I agree. Many services that I run in containers (various database servers for example) I also run locally for use with other projects, so I constantly get port conflicts and have to stop/start services before I can run my Docker containers.


(Jure Zvelc) #3

It would be great if you could bring us support for non default bridged networks.


(Taiidani) #4

I would very much like to see this exposed as an option; hopefully that’s planned for a future beta?

I understand and appreciate the desire to have the two tools side-by-side, but in my developers’ environment we’re using Vagrant with port mapping and are populating our /etc/hosts files to point to localhost. With Docker for Mac + port mapping we can simplify these environments and replace the Vagrant layer entirely.

It sounds like both options have solid use cases?


(Max Hooton) #5

+1 the idea of a flag,

docker.local or localhost

i much prefer the docker.local method


(Scott Coulton) #6

Even if its not docker.local, give the user a way to get the machine ip. This was supported in docker-machine & beta 8.
I am not sure if localhost is the right choice. That is just my opinion.


(Kurt Madel) #7

Agreed - localhost is a bad option as it requires managing exposed ports against what you may already be using on the Mac side.


(Abdul Qabiz) #8

It should be optional. It’s going to conflict, and I really like the idea of having a different ip-address.

Thanks


(Dave Henderson) #9

While I can understand the surprise around the change, I actually prefer being able to connect to localhost by default.

From a new user’s point of view, this may also be better behaviour since it avoids a major head-scratcher for them. When I was helping a bunch of co-workers on how to develop with Docker and Docker Machine a few months ago, they had real trouble with the problem of having to figure out the IP address. At the time, I told them “it’s a simple docker-machine ip default away,” but it was still difficult for them to understand. Most of the time they would just assume the IP was always going to be 192.168.99.100, and run into problems later when it changed. Eventually many of them simply stopped using Docker Machine, and instead SSHed into Vagrant-provisioned VMs to do their Docker-based development. Obviously, not ideal.

Finally, this is similar to the behaviour seen on Linux natively, so users who are used to using Docker in Linux won’t be surprised when they run Docker for Mac.

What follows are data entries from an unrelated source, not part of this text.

(** What the script returns was measured where the script says: the page
    count on the document as opened, the size on the bytes written. *)
Lemma compress_script_inv input sa ci ia sf ta data cs pc :
  compress_script PDoc pymupdf_open page_count scrub rewrite_images
    subset_fonts tobytes input sa ci ia sf ta = Some (data, cs, pc) ->
  (exists doc, pymupdf_open input = Some doc /\ pc = page_count doc)
  /\ cs = Z.of_nat (length data).
Proof.
  unfold compress_script. intros H.
  destruct (pymupdf_open input) as [doc|]; [|done]. cbn in H.
  destruct (scrub doc sa) as [d1|]; [|done]. cbn in H.
  destruct (if ci then rewrite_images d1 ia else Some d1) as [d2|]; [|done]. cbn in H.
  destruct (if sf then subset_fonts d2 else Some d2) as [d3|]; [|done]. cbn in H.
  destruct (tobytes d3 ta) as [bytes|]; [|done]. cbn in H.
  inversion H; subst. eauto.
Qed.

(** C7, as amended.  The result of [compressPdf] reports the size of the
    input as given, the difference of the two sizes as the savings, the page
    count of the input as opened, before anything is changed, and the
    percentage the code computes: the ratio times 100, then times 10, rounded
    and divided by 10, each step in binary64, and 0 for an empty input.
    Nothing bounds the compressed size by the original one. *)
Theorem compressPdf_reports (pdf : list Byte.byte)
    (options : option CompressOptions) (r : CompressResult) :
  compressPdf pdf options = Some r ->
  let N := Z.of_nat (length pdf) in
  originalSize r = N
  /\ compressedSize r = Z.of_nat (length (blob r))
  /\ savings r = N - compressedSize r
  /\ (exists doc, pymupdf_open pdf = Some doc /\ pageCount r = page_count doc)
  /\ savingsPercent r = percent_as_computed N (compressedSize r).
Proof.
  intros H N. unfold Facade.compressPdf in H.
  match type of H with
  | context [compress_script _ _ _ _ _ _ _ ?i ?sa ?ci ?ia ?sf ?ta] =>
    destruct (compress_script PDoc pymupdf_open page_count scrub rewrite_images
                subset_fonts tobytes i sa ci ia sf ta)
      as [[[data cs] pc]|] eqn:Hs; [|done]
  end.
  apply compress_script_inv in Hs as [[doc [Ho Hp]] Hc].
  cbn in H. inversion H; subst; clear H. cbn.
  repeat split; eauto.
Qed.

End CompressFacts.

(** An input of 1600 bytes that compresses to 580 bytes. *)
Lemma compressPdf_reports_witness :
  exists r,
    SampleEngine.cp_compress 580 (repeat Byte.x00 1600) None = Some r
    /\ Facade.originalSize r = 1600
    /\ Facade.savings r = 1020
    /\ Facade.pageCount r = 10
    /\ Facade.savingsPercent r = Facade.percent_as_computed 1600 580.
Proof.
  destruct (SampleEngine.cp_compress 580 (repeat Byte.x00 1600) None)
    as [r|] eqn:Hr; [|vm_compute in Hr; discriminate].
  exists r. split; [reflexivity|].
  pose proof (compressPdf_reports _ _ _ _ _ _ _ _ _ _ Hr) as H.
  cbv zeta in H. destruct H as (H1 & H2 & H3 & [doc [Ho Hp]] & H5).
  assert (Hn : Z.of_nat (length (repeat Byte.x00 1600)) = 1600)
    by (vm_compute; reflexivity).
  rewrite Hn in *.
  assert (Hc : Facade.compressedSize r = 580).
  { vm_compute in Hr. inversion Hr. reflexivity. }
  rewrite Hc in *. repeat split; [exact H1 | exact H3 | | exact H5].
  inversion Ho; subst. exact Hp.
Defined.

(** C7, the counterexample.  On that input the code reports 63.7 and the
    formula of the claim gives 63.8: in binary64 the ratio 0.6375 times 100
    is just below 63.75, so that times 10 it rounds down, while times 1000
    it is 637.5 and rounds up. *)
Lemma compressPdf_percent_differs :
  exists r,
    SampleEngine.cp_compress 580 (repeat Byte.x00 1600) None = Some r
    /\ Facade.originalSize r = 1600
    /\ Facade.compressedSize r = 580
    /\ Facade.savingsPercent r = (Facade.of_Z 637 / Facade.of_Z 10)%float
    /\ Facade.percent_as_specified 1600 580 = (Facade.of_Z 638 / Facade.of_Z 10)%float
    /\ Facade.savingsPercent r <> Facade.percent_as_specified 1600 580.
Proof.
  eexists. split; [vm_compute; reflexivity|].
  repeat split; try (vm_compute; reflexivity).
  vm_compute. discriminate.
Qed.

(** ** The document handle *)

Section HandleFacts.
Import Handle.

Variable P : Pyodide.
Variable inputPath : string.

Abbreviation World := (Handle.World P).
Abbreviation close := (Handle.close P inputPath).
Abbreviation invoke := (Handle.invoke P).

Lemma ensureOpen_closed (w : World) :
  closed P w = true -> ensureOpen P w = (inl DocumentClosed, w).
Proof. unfold ensureOpen. by intros ->. Qed.

Lemma ensureOpen_open (w : World) :
  closed P w = false -> ensureOpen P w = (inr tt, w).
Proof. unfold ensureOpen. by intros ->. Qed.
(** * The UDP packet-forwarder client of lds (LoRaWAN device simulator)

    A shallow embedding of [lds/udp.go] (type [NSClient], [toMilliseconds],
    [sendWithPayload], [UDPParsePacket]) and of [forwarderConnect] from
    [forwarder.go], together with the parts of the Go standard library these
    functions call ([encoding/binary], [encoding/base64], [encoding/hex],
    [encoding/json], [fmt], [strconv], [net]).

    Conventions.
    - [[]byte] is [list byte]; a Go [string] is a [string]; fixed-width
      integers are [Z] with their wrap-around written out.
    - A Go [error] is [option error], [None] being [nil].
    - A call either returns or panics: [outcome].
    - Logging ([logrus], [fmt.Printf]) has no effect on any value computed
      here and is left out. *)

From Stdlib Require Import ZArith List String Ascii Bool Lia.
From Stdlib Require Import Strings.Byte DecimalString DecimalPos DecimalZ.
Import ListNotations.

#[local] Set Warnings "-register-all".

Local Open Scope string_scope.
Local Open Scope list_scope.
Local Open Scope Z_scope.

(* ================================================================= *)
(** ** Go run-time: errors, panics, outcomes *)

(** The error values that the modelled calls can produce. *)
Inductive error : Type :=
| io_EOF
| io_ErrUnexpectedEOF
| hex_InvalidByteError (c : ascii)
| hex_ErrLength
| json_UnsupportedValueError
| strconv_ErrSyntax (fn input : string)
| strconv_ErrRange (fn input : string)
| errors_New (msg : string)
| net_OpError (op : string).

(** Run-time panics. *)
Inductive panic : Type :=
| nil_pointer_dereference
| slice_bounds_out_of_range
| reflect_unexported_field (setter : string).
(* ===================================================================== *)
(* arke-cdn-worker: the asset resolution engine                          *)
(*                                                                       *)
(* A shallow embedding of src/utils/variants.ts, src/utils/validation.ts, *)
(* src/handlers/registration.ts and src/handlers/retrieval.ts, and the   *)
(* properties of variant resolution, default-variant computation and     *)
(* registration validation proved over it.                               *)
(*                                                                       *)
(* Conventions of the embedding                                          *)
(*  - An optional property `f?: T` is a field of type `option T`; `None` *)
(*    is JavaScript's `undefined`.  Every field holds, when present, a   *)
(*    value of the JSON type its interface declares (string, number,     *)
(*    boolean, object); the contents are unconstrained: a variant name   *)
(*    or a key of `variants` is an arbitrary string, as at run time.     *)
(*  - Numbers are pixel counts and byte counts: the integer literals of  *)
(*    the JSON text, in Z.  JavaScript computes with the nearest double; *)
(*    the comparisons with the size thresholds, the truthiness tests and *)
(*    `typeof` give the same on both, and printing goes through the      *)
(*    double (Number_toString).                                          *)
(*  - Conditions in the source test truthiness: "" and 0 and false and   *)
(*    undefined are falsy, every object is truthy (class Truthy).        *)
(*  - An object used as a map (`variants`) is the list of its own        *)
(*    properties in enumeration order (Object.entries).                  *)
(*  - The KV namespace and the R2 bucket are finite maps; a record is    *)
(*    stored as itself (JSON.stringify followed by JSON.parse gives the  *)
(*    record back, undefined properties staying absent).                 *)
(*  - The request body of a registration is taken in the shape of its    *)
(*    interface (handleRegistration) and, for what makes the handler     *)
(*    throw, as a value that may be null or hold null entries            *)
(*    (handleRegistration_any).                                          *)
(* ===================================================================== *)

From Stdlib Require Import ZArith Ascii String.
From stdpp Require Import gmap strings list fin_maps pretty.

Local Open Scope string_scope.
Local Open Scope list_scope.

(* --------------------------------------------------------------------- *)
(* JavaScript truthiness                                                 *)
(* --------------------------------------------------------------------- *)

Class Truthy (A : Type) := truthy : A → bool.

#[export] Instance truthy_string : Truthy string :=
  fun s => negb (String.eqb s "").
#[export] Instance truthy_number : Truthy Z :=
  fun n => negb (Z.eqb n 0).
#[export] Instance truthy_boolean : Truthy bool :=
  fun b => b.
#[export] Instance truthy_optional {A} `{Truthy A} : Truthy (option A) :=
  fun o => match o with Some a => truthy a | None => false end.

(* [a || b] on optional values: the left operand when it is truthy. *)
Definition js_or {A} `{Truthy A} (a : option A) (b : option A) : option A :=
  if truthy a then a else b.

(* The value of a condition that was found truthy. *)
Definition if_truthy {A} `{Truthy A} (a : option A) : option A :=
  if truthy a then a else None.

(* [a || d] where the right operand is a value that is always there. *)
Definition js_or_else {A} `{Truthy A} (a : option A) (d : A) : A :=
  match if_truthy a with Some x => x | None => d end.

(* [a <= k] for an optional number: undefined converts to NaN, and every
   comparison with NaN is false. *)
Definition js_le (a : option Z) (k : Z) : bool :=
  match a with Some n => Z.leb n k | None => false end.

(* A call that either completes with a value or throws. *)
Inductive completion (A : Type) : Type :=
  | Normal (a : A)
  | Thrown.
Arguments Normal {A} a.
Arguments Thrown {A}.

(* --------------------------------------------------------------------- *)
(* src/types.ts                                                          *)
(* --------------------------------------------------------------------- *)

(* 'thumb' | 'medium' | 'large' | 'original' for the type checker; a
   string at run time. *)
Definition VariantName : Type := string.

Module ImageVariant.
Record t : Type := mk {
  r2_key : option string;
  url : option string;
  width : option Z;
  height : option Z;
  size_bytes : option Z;
  content_type : option string
}.
End ImageVariant.

(* Every object is truthy. *)
#[export] Instance truthy_ImageVariant : Truthy ImageVariant.t :=
  fun _ => true.

(* The `variants` object: own properties in enumeration order. *)
Definition Variants : Type := list (string * ImageVariant.t).

#[export] Instance truthy_Variants : Truthy Variants :=
  fun _ => true.

(* Property access [variants[name]]. *)
Fixpoint get (vs : Variants) (name : string) : option ImageVariant.t :=
  match vs with
  | [] => None
  | (k, v) :: rest => if String.eqb k name then Some v else get rest name
  end.

(* Object.keys *)
Definition keys (vs : Variants) : list string := map fst vs.

Inductive StorageType : Type := storage_url | storage_r2.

All this being said, I do concur with the earlier suggestions to make it possible to not bind to localhost. I just think the default should be to use localhost.


(Scott Coulton) #10

The difference with the native Linux install is you have the option for the daemon to listen on 0.0.0.0 or bind it to the machines ip which is perfect for devlopment, leaving localhost free for other tools.


(Dave Henderson) #11

Binding to 0.0.0.0 (or a non-localhost IP) effectively opens up the VM (and all containers) to the host’s network, which could potentially be hostile. From a secure-by-default perspective, development environments shouldn’t be exposing themselves to the network quite so readily.

That being said, it’d be useful to be able to more easily set up port-forwarding so users can do this if they really really know what they’re doing.